Data extracts
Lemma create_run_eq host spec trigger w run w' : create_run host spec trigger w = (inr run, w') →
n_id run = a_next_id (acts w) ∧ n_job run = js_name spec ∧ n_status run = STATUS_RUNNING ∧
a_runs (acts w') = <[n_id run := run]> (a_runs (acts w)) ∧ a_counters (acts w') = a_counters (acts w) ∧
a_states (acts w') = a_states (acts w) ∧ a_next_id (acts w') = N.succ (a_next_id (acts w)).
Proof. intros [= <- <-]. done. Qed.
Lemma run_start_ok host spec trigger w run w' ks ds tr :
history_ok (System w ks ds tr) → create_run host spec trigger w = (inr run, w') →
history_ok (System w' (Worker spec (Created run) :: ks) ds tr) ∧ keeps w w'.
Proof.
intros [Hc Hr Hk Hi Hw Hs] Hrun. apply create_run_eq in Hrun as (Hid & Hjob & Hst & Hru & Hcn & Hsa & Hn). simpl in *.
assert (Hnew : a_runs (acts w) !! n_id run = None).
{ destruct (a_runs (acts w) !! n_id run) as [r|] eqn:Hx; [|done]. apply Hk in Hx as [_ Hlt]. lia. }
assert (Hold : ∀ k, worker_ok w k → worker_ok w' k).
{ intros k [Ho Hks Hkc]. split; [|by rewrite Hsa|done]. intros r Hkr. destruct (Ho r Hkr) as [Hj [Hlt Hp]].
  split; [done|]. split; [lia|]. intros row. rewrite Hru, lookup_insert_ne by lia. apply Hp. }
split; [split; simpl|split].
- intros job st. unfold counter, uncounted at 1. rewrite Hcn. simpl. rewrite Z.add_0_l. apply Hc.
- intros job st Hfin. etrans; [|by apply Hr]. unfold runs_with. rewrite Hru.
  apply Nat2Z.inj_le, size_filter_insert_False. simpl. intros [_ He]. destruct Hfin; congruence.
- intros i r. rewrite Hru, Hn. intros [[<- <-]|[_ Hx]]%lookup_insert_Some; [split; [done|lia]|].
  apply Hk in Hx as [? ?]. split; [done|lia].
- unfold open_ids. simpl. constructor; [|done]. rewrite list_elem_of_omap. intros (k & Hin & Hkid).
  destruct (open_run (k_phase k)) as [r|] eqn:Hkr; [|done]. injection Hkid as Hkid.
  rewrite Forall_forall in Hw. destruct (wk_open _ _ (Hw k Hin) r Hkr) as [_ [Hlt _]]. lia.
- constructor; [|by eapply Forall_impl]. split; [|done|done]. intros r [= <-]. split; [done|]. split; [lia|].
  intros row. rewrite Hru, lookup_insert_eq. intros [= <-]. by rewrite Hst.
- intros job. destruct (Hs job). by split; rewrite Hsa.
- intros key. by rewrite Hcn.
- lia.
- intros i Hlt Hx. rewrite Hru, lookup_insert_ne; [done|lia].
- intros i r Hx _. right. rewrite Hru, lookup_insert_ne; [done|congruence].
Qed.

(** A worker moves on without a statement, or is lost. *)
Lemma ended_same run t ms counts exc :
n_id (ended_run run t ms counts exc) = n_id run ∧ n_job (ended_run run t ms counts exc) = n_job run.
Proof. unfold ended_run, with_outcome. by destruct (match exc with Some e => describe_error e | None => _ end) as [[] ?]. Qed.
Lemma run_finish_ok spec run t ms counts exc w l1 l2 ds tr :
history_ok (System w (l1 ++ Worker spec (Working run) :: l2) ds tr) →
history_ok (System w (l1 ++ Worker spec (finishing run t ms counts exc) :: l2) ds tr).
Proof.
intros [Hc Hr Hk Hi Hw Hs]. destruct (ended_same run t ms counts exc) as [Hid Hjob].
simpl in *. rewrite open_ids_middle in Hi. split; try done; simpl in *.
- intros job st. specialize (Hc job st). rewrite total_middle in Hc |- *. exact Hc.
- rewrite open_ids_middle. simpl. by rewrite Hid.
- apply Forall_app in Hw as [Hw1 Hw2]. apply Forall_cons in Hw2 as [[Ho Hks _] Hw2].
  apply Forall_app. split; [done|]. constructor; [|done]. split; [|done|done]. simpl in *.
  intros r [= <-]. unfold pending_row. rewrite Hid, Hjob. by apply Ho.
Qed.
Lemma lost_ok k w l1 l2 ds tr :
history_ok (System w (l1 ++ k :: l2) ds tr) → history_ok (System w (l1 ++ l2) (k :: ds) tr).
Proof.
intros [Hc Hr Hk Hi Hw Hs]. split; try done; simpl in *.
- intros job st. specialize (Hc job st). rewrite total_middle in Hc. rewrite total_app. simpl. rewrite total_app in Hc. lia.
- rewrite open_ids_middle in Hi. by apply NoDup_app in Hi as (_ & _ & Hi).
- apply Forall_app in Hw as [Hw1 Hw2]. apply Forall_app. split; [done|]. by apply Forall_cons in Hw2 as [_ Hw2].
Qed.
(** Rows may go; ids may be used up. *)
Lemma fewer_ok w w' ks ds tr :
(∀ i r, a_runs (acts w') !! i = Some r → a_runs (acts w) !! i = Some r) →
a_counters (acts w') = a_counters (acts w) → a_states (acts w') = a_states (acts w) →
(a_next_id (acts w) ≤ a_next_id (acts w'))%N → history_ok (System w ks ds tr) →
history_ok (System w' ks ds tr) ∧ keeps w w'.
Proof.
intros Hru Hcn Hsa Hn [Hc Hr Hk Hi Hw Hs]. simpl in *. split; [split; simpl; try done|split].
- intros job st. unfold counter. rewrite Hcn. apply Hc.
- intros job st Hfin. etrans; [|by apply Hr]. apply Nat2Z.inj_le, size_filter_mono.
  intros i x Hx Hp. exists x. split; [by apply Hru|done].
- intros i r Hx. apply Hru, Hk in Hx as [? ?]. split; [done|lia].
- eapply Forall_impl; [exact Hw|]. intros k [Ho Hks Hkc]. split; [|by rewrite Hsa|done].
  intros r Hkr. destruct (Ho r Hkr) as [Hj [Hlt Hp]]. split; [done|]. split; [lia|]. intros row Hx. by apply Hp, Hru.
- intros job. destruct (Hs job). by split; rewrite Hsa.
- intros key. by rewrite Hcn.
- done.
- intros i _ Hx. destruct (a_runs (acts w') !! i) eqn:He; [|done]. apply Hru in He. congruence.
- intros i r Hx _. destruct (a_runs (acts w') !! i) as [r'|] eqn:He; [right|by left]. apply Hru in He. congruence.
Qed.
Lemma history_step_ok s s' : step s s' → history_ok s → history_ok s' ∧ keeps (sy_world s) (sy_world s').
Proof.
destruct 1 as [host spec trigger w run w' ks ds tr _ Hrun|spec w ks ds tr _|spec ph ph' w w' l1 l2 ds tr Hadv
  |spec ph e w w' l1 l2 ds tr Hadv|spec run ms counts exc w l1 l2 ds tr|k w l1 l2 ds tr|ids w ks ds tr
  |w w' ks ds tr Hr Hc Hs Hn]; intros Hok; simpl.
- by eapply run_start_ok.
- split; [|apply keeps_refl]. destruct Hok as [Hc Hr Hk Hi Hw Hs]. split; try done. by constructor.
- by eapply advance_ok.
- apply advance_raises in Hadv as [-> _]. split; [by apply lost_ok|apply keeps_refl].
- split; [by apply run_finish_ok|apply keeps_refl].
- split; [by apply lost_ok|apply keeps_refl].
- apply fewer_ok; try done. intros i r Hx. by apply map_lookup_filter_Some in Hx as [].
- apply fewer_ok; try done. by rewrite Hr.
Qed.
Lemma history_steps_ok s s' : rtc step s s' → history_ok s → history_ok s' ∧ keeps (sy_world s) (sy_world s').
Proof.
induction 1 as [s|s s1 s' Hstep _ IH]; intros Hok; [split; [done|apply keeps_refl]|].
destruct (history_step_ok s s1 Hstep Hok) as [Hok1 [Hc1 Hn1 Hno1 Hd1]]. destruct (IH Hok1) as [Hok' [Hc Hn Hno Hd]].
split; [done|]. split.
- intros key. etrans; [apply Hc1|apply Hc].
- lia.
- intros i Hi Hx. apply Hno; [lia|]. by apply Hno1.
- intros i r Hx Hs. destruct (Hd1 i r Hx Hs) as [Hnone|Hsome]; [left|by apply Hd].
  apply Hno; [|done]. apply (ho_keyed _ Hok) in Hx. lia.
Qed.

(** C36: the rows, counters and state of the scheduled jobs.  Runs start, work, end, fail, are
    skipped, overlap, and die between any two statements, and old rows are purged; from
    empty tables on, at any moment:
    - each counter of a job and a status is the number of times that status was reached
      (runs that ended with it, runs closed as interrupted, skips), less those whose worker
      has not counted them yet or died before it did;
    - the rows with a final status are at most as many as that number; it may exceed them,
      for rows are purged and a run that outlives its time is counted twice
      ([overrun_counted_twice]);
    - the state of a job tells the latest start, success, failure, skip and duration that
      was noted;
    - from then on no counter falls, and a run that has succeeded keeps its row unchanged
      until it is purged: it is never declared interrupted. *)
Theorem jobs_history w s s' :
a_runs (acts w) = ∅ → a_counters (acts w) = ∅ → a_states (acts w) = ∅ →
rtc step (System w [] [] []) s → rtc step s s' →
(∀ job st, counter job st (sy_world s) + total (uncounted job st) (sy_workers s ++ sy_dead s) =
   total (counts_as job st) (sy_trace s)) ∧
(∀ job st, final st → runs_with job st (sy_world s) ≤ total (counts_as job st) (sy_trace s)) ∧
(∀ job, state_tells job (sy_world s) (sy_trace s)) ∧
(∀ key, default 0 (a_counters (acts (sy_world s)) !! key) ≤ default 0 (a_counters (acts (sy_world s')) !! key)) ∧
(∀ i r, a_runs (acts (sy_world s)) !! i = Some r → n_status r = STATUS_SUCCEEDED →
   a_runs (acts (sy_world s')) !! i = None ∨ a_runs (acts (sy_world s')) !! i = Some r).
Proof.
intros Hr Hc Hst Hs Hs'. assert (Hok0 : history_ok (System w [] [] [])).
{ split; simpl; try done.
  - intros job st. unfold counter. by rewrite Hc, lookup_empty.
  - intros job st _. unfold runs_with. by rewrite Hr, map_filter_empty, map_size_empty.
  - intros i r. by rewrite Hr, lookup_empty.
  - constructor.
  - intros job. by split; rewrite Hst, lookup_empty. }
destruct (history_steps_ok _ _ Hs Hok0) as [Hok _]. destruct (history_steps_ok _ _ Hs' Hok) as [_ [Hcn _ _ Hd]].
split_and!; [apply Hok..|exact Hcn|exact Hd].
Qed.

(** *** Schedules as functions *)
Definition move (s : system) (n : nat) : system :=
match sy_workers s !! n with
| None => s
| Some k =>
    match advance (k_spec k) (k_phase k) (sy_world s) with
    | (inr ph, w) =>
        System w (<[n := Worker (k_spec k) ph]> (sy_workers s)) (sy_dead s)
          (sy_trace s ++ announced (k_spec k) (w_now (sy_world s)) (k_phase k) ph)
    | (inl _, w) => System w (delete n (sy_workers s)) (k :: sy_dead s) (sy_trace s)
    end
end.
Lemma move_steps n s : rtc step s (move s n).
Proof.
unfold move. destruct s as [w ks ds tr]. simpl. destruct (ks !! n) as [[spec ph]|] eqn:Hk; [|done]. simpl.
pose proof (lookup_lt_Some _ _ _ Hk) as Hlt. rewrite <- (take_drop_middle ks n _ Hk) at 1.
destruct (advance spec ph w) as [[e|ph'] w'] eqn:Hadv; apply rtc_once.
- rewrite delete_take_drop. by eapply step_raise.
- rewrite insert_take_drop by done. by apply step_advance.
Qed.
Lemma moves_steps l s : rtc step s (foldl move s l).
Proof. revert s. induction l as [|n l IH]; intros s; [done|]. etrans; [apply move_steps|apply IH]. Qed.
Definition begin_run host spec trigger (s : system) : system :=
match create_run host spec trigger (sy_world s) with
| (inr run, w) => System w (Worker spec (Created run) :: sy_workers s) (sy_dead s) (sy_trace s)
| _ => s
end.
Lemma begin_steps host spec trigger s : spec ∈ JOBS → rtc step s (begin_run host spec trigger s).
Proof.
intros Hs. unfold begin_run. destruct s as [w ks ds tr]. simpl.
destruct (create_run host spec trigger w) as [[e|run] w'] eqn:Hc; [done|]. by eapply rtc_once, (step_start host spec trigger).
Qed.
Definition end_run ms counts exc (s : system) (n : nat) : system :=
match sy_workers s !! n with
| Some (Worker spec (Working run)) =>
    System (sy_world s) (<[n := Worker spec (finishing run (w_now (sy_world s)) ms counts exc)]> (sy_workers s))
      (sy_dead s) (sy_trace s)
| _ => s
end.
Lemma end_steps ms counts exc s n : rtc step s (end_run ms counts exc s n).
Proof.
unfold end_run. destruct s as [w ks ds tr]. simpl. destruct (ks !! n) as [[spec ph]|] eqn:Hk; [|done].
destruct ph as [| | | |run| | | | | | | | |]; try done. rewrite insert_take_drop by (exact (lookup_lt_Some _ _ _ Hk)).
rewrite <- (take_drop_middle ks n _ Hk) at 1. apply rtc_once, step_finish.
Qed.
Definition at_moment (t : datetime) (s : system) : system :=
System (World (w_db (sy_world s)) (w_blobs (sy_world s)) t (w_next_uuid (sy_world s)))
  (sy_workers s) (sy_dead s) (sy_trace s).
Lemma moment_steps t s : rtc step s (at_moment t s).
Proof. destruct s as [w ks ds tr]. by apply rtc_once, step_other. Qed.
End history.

Task brief
Beginning at the top of the data, please return every line until and including the line containing "split; [done|]. split; [lia|]. intros row.", copied exactly, and nothing past it.

Expected answer
Lemma create_run_eq host spec trigger w run w' : create_run host spec trigger w = (inr run, w') →
n_id run = a_next_id (acts w) ∧ n_job run = js_name spec ∧ n_status run = STATUS_RUNNING ∧
a_runs (acts w') = <[n_id run := run]> (a_runs (acts w)) ∧ a_counters (acts w') = a_counters (acts w) ∧
a_states (acts w') = a_states (acts w) ∧ a_next_id (acts w') = N.succ (a_next_id (acts w)).
Proof. intros [= <- <-]. done. Qed.
Lemma run_start_ok host spec trigger w run w' ks ds tr :
history_ok (System w ks ds tr) → create_run host spec trigger w = (inr run, w') →
history_ok (System w' (Worker spec (Created run) :: ks) ds tr) ∧ keeps w w'.
Proof.
intros [Hc Hr Hk Hi Hw Hs] Hrun. apply create_run_eq in Hrun as (Hid & Hjob & Hst & Hru & Hcn & Hsa & Hn). simpl in *.
assert (Hnew : a_runs (acts w) !! n_id run = None).
{ destruct (a_runs (acts w) !! n_id run) as [r|] eqn:Hx; [|done]. apply Hk in Hx as [_ Hlt]. lia. }
assert (Hold : ∀ k, worker_ok w k → worker_ok w' k).
{ intros k [Ho Hks Hkc]. split; [|by rewrite Hsa|done]. intros r Hkr. destruct (Ho r Hkr) as [Hj [Hlt Hp]].
  split; [done|]. split; [lia|]. intros row. rewrite Hru, lookup_insert_ne by lia. apply Hp. }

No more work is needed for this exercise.